Maka, teknis pengamanan dari TNI/POLRI haruslah didudukkan berbarengan dengan penyelenggara pemilu, yang saat ini sedang mengajukan Rancangan Anggaran Pilkada kepada masing-masing Pemerintah Daerah. Karena jumlah personil pengamanan yang terbatas dan tidak merata jumlahnya di tiap-tiap daerah, tentu akan menyulitkan. Indonesia yang sangat luas, pastinya akan sulit melakukan distribusi personil TNI/POLRI dalam pengamanan Pilkada. Jenderal-jenderal yang ada dipusat, wajib melakukan penyaringan dengan seksama daerah-daerah mana saja yang membutuhkan personil. Disamping itu, intelejen harus dengan seksama melakukan preventif, setiap gerakan-gerakan yang berpotensi menimbulkan konflik.

 

Bila dalam Pilpres kita bisa melihat bagaimana tekanan muncul di pusat.

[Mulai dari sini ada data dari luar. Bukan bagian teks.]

Lemma bit_place bit : 0 <= bit -> Z.shiftr bit 3 = bit / 8 /\ Z.land bit 7 = bit mod 8.
Proof. intros. rewrite Z.shiftr_div_pow2 by lia. change 7 with (Z.ones 3). rewrite Z.land_ones by lia. done. Qed.
Lemma is_set_ok bmap bit : bv_words 8 bmap -> 0 <= bit < 8 * Z.of_nat (length bmap) -> ext4_bmap_is_bit_set bmap bit = Ret (bv_test 8 bmap bit).
Proof.
  intros Hw Hb. unfold ext4_bmap_is_bit_set. destruct (bit_place bit) as [-> ->]; [lia|]. destruct (bv_lookup_lt 8 ltac:(lia) bmap bit Hb) as [w Ew].
  rewrite (proj2 (index_ret bmap (bit / 8) w) Ew). cbn [mbind outcome_bind]. pose proof (bv_lookup_range 8 _ _ _ Hw Ew) as [Hw0 _].
  rewrite land_bit_zero, negb_involutive by (try done; apply Z.mod_pos_bound; lia). by rewrite (bv_test_lookup 8 _ _ _ Ew).
Qed.
Lemma is_clr_ok bmap bit : bv_words 8 bmap -> 0 <= bit < 8 * Z.of_nat (length bmap) -> ext4_bmap_is_bit_clr bmap bit = Ret (negb (bv_test 8 bmap bit)).
Proof. intros. unfold ext4_bmap_is_bit_clr. by rewrite is_set_ok. Qed.
(** Setting and clearing change one bit. *)
Lemma bmap_set_ok bmap bit : bv_words 8 bmap -> 0 <= bit < 8 * Z.of_nat (length bmap) -> exists b, ext4_bmap_bit_set bmap bit = Ret b /\ bv_words 8 b /\
  length b = length bmap /\ forall j, 0 <= j -> bv_test 8 b j = (j =? bit) || bv_test 8 bmap j.
Proof.
  intros Hw Hb. unfold ext4_bmap_bit_set. destruct (bit_place bit) as [-> ->]; [lia|]. destruct (bv_lookup_lt 8 ltac:(lia) bmap bit Hb) as [w Ew].
  rewrite (proj2 (index_ret bmap (bit / 8) w) Ew). cbn [mbind outcome_bind]. rewrite store_lt by (by eapply lookup_lt_Some). eexists. split; [done|].
  split; [apply bv_words_set; [lia|done..]|]. split; [apply length_insert|]. intros j Hj. apply bv_test_set; [lia..|done].
Qed.
Lemma bmap_clr_ok bmap bit : bv_words 8 bmap -> 0 <= bit < 8 * Z.of_nat (length bmap) -> exists b, ext4_bmap_bit_clr bmap bit = Ret b /\ bv_words 8 b /\
  length b = length bmap /\ forall j, 0 <= j -> bv_test 8 b j = negb (j =? bit) && bv_test 8 bmap j.
Proof.
  intros Hw Hb. unfold ext4_bmap_bit_clr. destruct (bit_place bit) as [-> ->]; [lia|]. destruct (bv_lookup_lt 8 ltac:(lia) bmap bit Hb) as [w Ew].
  rewrite (proj2 (index_ret bmap (bit / 8) w) Ew). cbn [mbind outcome_bind]. rewrite store_lt by (by eapply lookup_lt_Some). eexists. split; [done|].
  split; [apply bv_words_clear; [lia|done..]|]. split; [apply length_insert|]. intros j Hj. apply bv_test_clear; [lia..|done].
Qed.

DKI Jakarta menjadi barometer dan seluruh kekuatan keamanan di daerah dikerahkan untuk mengamankan. Hal ini terjadi pada tahun 2019 yang lalu dimana aparat keamanan menjaga penuh di pusat. Namun dalam Pilkada justru akan berbeda, misalnya terjadi kerawanan di Aceh dan Papua saja praktis kekuatan TNI/POLRI akan terbelah menjadi dua dengan jarak yang jauh. Belum lagi apabila daerah-daerah lainnya juga bergejolak.

 

Hal-hal demikian, praktis tidak dimiliki oleh KPU dan Bawaslu. Oleh karena itu, wajar rasanya apabila Pilkada serentak ini justru akan lebih menguras keringat para pihak yang berkepentingan dalam menjaga keamanan, pertahanan dan ketertiban. Jangan sampai, kita terlalu berkonsentrasi dengan Pilkada dengan daerah yang populer, namun lengah dengan daerah yang justru memiliki tingkat kerawanan yang paling tinggi.

 

Dapat kita lihat pada Pilkada serentak tahun 2017, semua mata justru hanya terpaku pada Pemilihan di DKI Jakarta, yang membuat seolah-olah tidak ada Pilkada di daerah lain. Sehingga nantinya kita lengah dengan apa yang  terjadi daerah. Ditambah lagi dengan begitu tajamnya Pilkada yang mengedepankan Politik Identitas di masyarakat. Maka potensi kekisruhan berbasis SARA justru akan gampang menjadi penyulut. Disisi lain, belum cakapnya masyarakat dalam menerima sumber informasi yang di dapat, akan mempetajakam potensi kekisruhan berbasis SARA. Maka, Dinas Kominfo Daerah sebaiknya responsif terhadap pemberantasan berita palsu (hoax) dan tidak membebankan seluruhnya kepada KPU/Bawaslu di Daerah.

 

Bila kita melihat Pilkada serentak yang telah dilakukan sejak 2015 yang lalu, banyak temuan pelanggaran yang ditangani oleh Bawaslu perihal Netralitas ASN. Fritz Edward Siregar (2020) pernah menyebutkan bahwa konsekuensi dari pelaksanaan pilkada adalah munculnya gesekan dan menjadi imbas praktik politik praktis yaitu berupa penyalahgunaan wewenang atau kekuasaan dari oknum pejabat setempat. Hal ini juga berpotensi besar dalam memunculkan konflik di masyarakat, antara kebijakan pejabat setempat dengan prinsip penegakkan hukum dan keadilan pemilu

 

Dilihat dari sisi geografis dan terkonsentrasinya konflik dalam Pilkada. Ditambah dengan keterbatasan personil TNI/POLRI dan segmentasi SARA dalam masyarakat yang beragam. Belum lagi profesionalitas ASN yang diragukan dan masih belum cerdasnya masyarakat di daerah dalam menerima berita dan informasi. Maka dari itu, dilihat dari berbagai sudut pandang geopolitik sebagai variabel utama tadi, bersiap-siagalah bahwa Pilkada serentak adalah bom waktu yang siap meledak.